Le 31 mai 1913 naissait à Arpheuilles, petit village du Berry, Jean Marie Joseph Blanchet, second fils de Calixte Blanchet et Marie Beigneux.

Aujourd’hui, il aurait cent ans.

Mais qu’a-t-il donc fait pour que je vous parle de lui ?

Rien de particulier, en fait. Rien de plus ni de moins, sans doute, que la plupart des gens. Mais ce Jean-là était mon père.

Il m’a eue sur le tard, quelques petites années avant de prendre sa retraite de facteur. Et ce grand écart qui nous séparait (plus d’un demi-siècle ; au moins deux générations) a forcément compliqué nos relations.
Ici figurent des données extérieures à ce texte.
(* ------------------------------------------------------------------ *)
(** ** References, images, leases, errors *)

Module reference.
(** [reference.Named], by its string form. *)
Definition Named := string.

(** A parsed [reference.Reference], by the two type assertions the daemon
    makes on it: [ref.(reference.Named)] and [ref.(reference.Digested)]. *)
Record Reference : Type := {
  named : option Named;
  digested : option digest.Digest
}.
End reference.

Module image.
(** [image.ID] is a digest; [ID()] and [ID().Digest()] both read it. *)
Definition ID := digest.Digest.

(** [image.Image]: its identity and the platform fields copied from its
    config. *)
Record Image : Type := {
  ID_ : ID;
  OS : string;
  Architecture : string;
  Variant : string
}.
End image.

Module leases.
(** [leases.Resource]; [Type_] is the field [Type]. *)
Record Resource : Type := {
  ID : string;
  Type_ : string
}.
End leases.

Module backend.
(** [backend.GetImageOpts]; [Platform] is a pointer, [None] when nil. *)
Record GetImageOpts : Type := {
  Platform : option ocispec.Platform
}.
End backend.

(** Go [error] values: the errors of the collaborators, which the daemon
    only classifies and passes on, and the ones it builds itself.

    Modelled from the spec: [errdefs.NotFound] and
    [errdefs.InvalidParameter] are declared outside these sources; each
    wraps an error into an error of the kind it names. *)
Inductive error : Type :=
| ExternalError (msg : string)
| ErrImageDoesNotExist (Ref : reference.Reference)
| errdefs_InvalidParameter (err : error)
| errdefs_NotFound (err : error)
| errors_Errorf (msg : string).

(** [errdefs.IsNotFound] of the daemon: [errdefs.NotFound] wraps its
    argument into an error with the [NotFound()] method, which
    [ErrImageDoesNotExist] declares too. *)
Definition errdefs_IsNotFound (e : error) : bool :=
  match e with
  | errdefs_NotFound _ | ErrImageDoesNotExist _ => true
  | _ => false
  end.

(** The text of an error, [Error()]; a wrapper has the text of what it
    wraps.  The text of [ErrImageDoesNotExist] is built by the reference
    package and is left out. *)
Fixpoint error_message (e : error) : option string :=
  match e with
  | ExternalError msg | errors_Errorf msg => Some msg
  | errdefs_InvalidParameter err | errdefs_NotFound err => error_message err
  | ErrImageDoesNotExist _ => None
  end.

(** A Go result pair [(v, err)] of a collaborator: a value or an error. *)
Inductive Result (A : Type) : Type :=
| Ok (a : A)
| Err (e : error).
Arguments Ok {A} a.
Arguments Err {A} e.

(** [cerrdefs.IsNotFound], the classification of collaborators' errors. *)
Class CerrdefsPkg : Type := {
  cerrdefs_IsNotFound : error -> bool
}.

(** Package [reference]. *)
Class ReferencePkg : Type := {
  reference_ParseAnyReference : string -> Result reference.Reference;
  reference_ParseNamed : string -> Result reference.Named;
  reference_FamiliarString : reference.Named -> string
}.

(* ------------------------------------------------------------------ *)
(** ** Readers *)

Module content.
(** [content.ReaderAt]: its [Size()], the bytes [ReadAt] delivers from
    offset 0 on, and the error that ends them ([None]: [io.EOF]). *)
Record ReaderAt : Type := {
  Size : Z;
  contents : list byte;
  readErr : option error
}.
End content.

Module io.
(** An [io.Reader] by what reading it to the end gives: the bytes, then
    [io.EOF] ([None]) or an error. *)
Record Reader : Type := {
  stream : list byte;
  failure : option error
}.

(** The first [n] bytes. *)
Fixpoint take (n : Z) (bytes : list byte) : list byte :=
  match bytes with
  | [] => []
  | b :: rest => if (0 <? n)%Z then b :: take (n - 1) rest else []
  end.

(** A reader stopped after [n] bytes: it ends as the one below it only
    when that one ends first. *)
Definition cut (n : Z) (bytes : list byte) (end_ : option error) : Reader :=
  {| stream := take n bytes;
     failure := if (Z.of_nat (length bytes) <? n)%Z then end_ else None |}.

(** [io.NewSectionReader(ra, 0, n)] *)
Definition NewSectionReader (ra : content.ReaderAt) (n : Z) : Reader :=
  cut n (content.contents ra) (content.readErr ra).

(** [io.LimitReader(r, n)] *)
Definition LimitReader (r : Reader) (n : Z) : Reader :=
  cut n (stream r) (failure r).

(** [io.ReadAll(r)] *)
Definition ReadAll (r : Reader) : list byte * option error :=
  (stream r, failure r).
End io.

(** [makeRdr] of [manifestMatchesPlatform]; [1e6] is 1000000. *)
Definition makeRdr (ra : content.ReaderAt) : io.Reader :=
  io.LimitReader (io.NewSectionReader ra (content.Size ra)) 1000000.
Arguments makeRdr : simpl never.

(* ------------------------------------------------------------------ *)
(** ** Manifests and [encoding/json] *)

Record manifestList : Type := { Manifests : list ocispec.Descriptor }.

Record manifest : Type := { Config : ocispec.Descriptor }.

Definition zeroManifestList : manifestList := {| Manifests := [] |}.
Definition zeroManifest : manifest := {| Config := zeroDescriptor |}.

(** [json.Unmarshal(data, &v)] writes into the value [v] points to: it
    takes the value [v] holds and gives the one it holds afterwards, with
    the error returned. *)
Class JsonPkg : Type := {
  json_Unmarshal_manifestList :
    list byte -> manifestList -> manifestList * option error;
  json_Unmarshal_manifest :
    list byte -> manifest -> manifest * option error
}.

(* ------------------------------------------------------------------ *)
(** ** Calls to the collaborators *)

(** [ImageService], by the collaborators the resolution reads.  They are
    read only, so each is a function. *)
Record ImageService : Type := {
  leases_ListResources : string -> Result (list leases.Resource);
  content_ReaderAt : digest.Digest -> Result content.ReaderAt;
  imageStore_Get : image.ID -> Result image.Image;
  imageStore_Search : string -> Result image.ID;
  referenceStore_Get : reference.Named -> Result digest.Digest
}.

(** What a call leaves behind: the collaborator called, with its argument;
    [ContentRead d n]: [n] bytes were read of the blob opened for [d]. *)
Inductive Event : Type :=
| ReferenceStoreGet (ref : reference.Named)
| ImageStoreGet (id : image.ID)
| ImageStoreSearch (term : string)
| LeasesListResources (leaseID : string)
| ContentReaderAt (dgst : digest.Digest)
| ContentRead (dgst : digest.Digest) (n : Z).

(** A computation that calls collaborators: the calls in order, and the
    result. *)
Definition IO (A : Type) : Type := (list Event * A)%type.

Definition ret {A : Type} (a : A) : IO A := ([], a).

Definition bind {A B : Type} (c : IO A) (k : A -> IO B) : IO B :=
  (fst c ++ fst (k (snd c)), snd (k (snd c))).

Definition emit (e : Event) : IO unit := ([e], tt).

Definition calls {A : Type} (c : IO A) : list Event := fst c.
Definition result {A : Type} (c : IO A) : A := snd c.

Notation "x <- c ;; k" := (bind c (fun x => k))
  (at level 61, c at next level, right associativity).
Notation "' pat <- c ;; k" := (bind c (fun x => match x with pat => k end))
  (at level 61, pat pattern, c at next level, right associativity).
Notation "c ;; k" := (bind c (fun _ => k))
  (at level 61, right associativity).

(** A [for ... range] loop whose body either leaves the function with
    [return true, nil] or goes on to the next element, and which updates
    variables declared before it: the body gives [true] to return, and the
    variables' new values. *)
Fixpoint range {A S : Type} (body : A -> S -> IO (bool * S)) (xs : list A)
    (s : S) : IO (bool * S) :=
  match xs with
  | [] => ret (false, s)
  | x :: rest =>
    '(found, s') <- body x s ;;
    if found then ret (true, s') else range body rest s'
  end.

Definition touchesLeasesOrContent (e : Event) : bool :=
  match e with
  | LeasesListResources _ | ContentReaderAt _ | ContentRead _ _ => true
  | _ => false
  end.

(* ------------------------------------------------------------------ *)
(** ** [manifestMatchesPlatform] and [GetImage] *)

Section Daemon.
Context {PL : platforms.Pkg} {CE : CerrdefsPkg} {RF : ReferencePkg}
        {JS : JsonPkg}.

(** [imageKey], a helper of the package declared outside these sources:
    the lease identifier of an image. *)
Variable imageKey : string -> string.

Variable i : ImageService.

(** The [switch md.MediaType] of the inner loop: the two cases that do
    not [continue]. *)
Definition isManifestMediaType (mt : string) : bool :=
  (mt =? ocispec.MediaTypeImageManifest)
  || (mt =? c8dimages.MediaTypeDockerSchema2Manifest).

(** The body of [for _, md := range ml.Manifests], lines 175 to 216,
    run with the value [m] holds: [true] for [return true, nil], [false]
    when the loop goes on ([continue], or the end of the body), and the
    value [m] holds afterwards. *)
Definition checkManifest (img : image.Image) (comparer : platforms.Matcher)
    (md : ocispec.Descriptor) (m : manifest) : IO (bool * manifest) :=
  if negb (isManifestMediaType (ocispec.MediaType md)) then ret (false, m)
  else
    let p :=
      {| ocispec.Architecture :=
           ocispec.Architecture (ocispec.Platform_ md);
         ocispec.OS := ocispec.OS (ocispec.Platform_ md);
         ocispec.Variant := ocispec.Variant (ocispec.Platform_ md) |} in
    if negb (platforms.Match comparer p) then ret (false, m)
    else
      emit (ContentReaderAt (ocispec.Digest md)) ;;
      match content_ReaderAt i (ocispec.Digest md) with
      | Err _ => ret (false, m)
      | Ok ra =>
        let (data, err) := io.ReadAll (makeRdr ra) in
        emit (ContentRead (ocispec.Digest md) (Z.of_nat (length data))) ;;
        match err with
        | Some _ => ret (false, m)
        | None =>
          let (m', jerr) := json_Unmarshal_manifest data m in
          match jerr with
          | Some _ => ret (false, m')
          | None =>
            if ocispec.Digest (Config m') =? image.ID_ img then ret (true, m')
            else ret (false, m')
          end
        end
      end.

(** [for _, md := range ml.Manifests { ... }] *)
Definition rangeManifests (img : image.Image) (comparer : platforms.Matcher)
    (mds : list ocispec.Descriptor) (m : manifest) : IO (bool * manifest) :=
  range (checkManifest img comparer) mds m.

(** The body of [for _, r := range ls], lines 139 to 217, run with the
    values the variables [ml] and [m] hold. *)
Definition checkResource (img : image.Image) (comparer : platforms.Matcher)
    (r : leases.Resource) (vars : manifestList * manifest)
    : IO (bool * (manifestList * manifest)) :=
  let (ml, m) := vars in
  if negb (leases.Type_ r =? "content") then ret (false, (ml, m))
  else
    emit (ContentReaderAt (leases.ID r)) ;;
    match content_ReaderAt i (leases.ID r) with
    | Err _ => ret (false, (ml, m))
    | Ok ra =>
      let (data, err) := io.ReadAll (makeRdr ra) in
      emit (ContentRead (leases.ID r) (Z.of_nat (length data))) ;;
      match err with
      | Some _ => ret (false, (ml, m))
      | None =>
        let ml0 := {| Manifests := [] |} in
        let (ml', jerr) := json_Unmarshal_manifestList data ml0 in
        match jerr with
        | Some _ => ret (false, (ml', m))
        | None =>
          '(found, m') <- rangeManifests img comparer (Manifests ml') m ;;
          ret (found, (ml', m'))
        end
      end
    end.

(** [for _, r := range ls { ... }] *)
Definition rangeResources (img : image.Image) (comparer : platforms.Matcher)
    (ls : list leases.Resource) (ml : manifestList) (m : manifest)
    : IO (bool * (manifestList * manifest)) :=
  range (checkResource img comparer) ls (ml, m).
Il était issu d’une époque que je visualisais tellement loin dans le passé qu’à l’âge de 4 ou 5 ans je me souviens lui avoir demandé s’il avait connu les dinosaures… Autant dire que si nous habitions la même planète, nous n’évoluions pas vraiment dans le même monde !

Adolescente, je me suis montrée particulièrement dure vis-à-vis du vieil homme qu’il était déjà, persuadée aussi qu’il n’éprouvait pour moi que de l’indifférence.

C’est depuis le fin fond de l’Afrique noire, au mois de novembre 1988, que j’appris, à l’occasion d’un coup de fil, qu’il était mort et enterré depuis une semaine. Cette nouvelle me fit l’effet d’une claque.

Ce n’est pourtant qu’à mon retour en France, deux mois plus tard, que je compris qui il avait été vraiment, combien il avait été apprécié par ses administrés (il était maire de la petite commune dans laquelle il habitait) et à quel point il était fier de sa petite dernière : moi.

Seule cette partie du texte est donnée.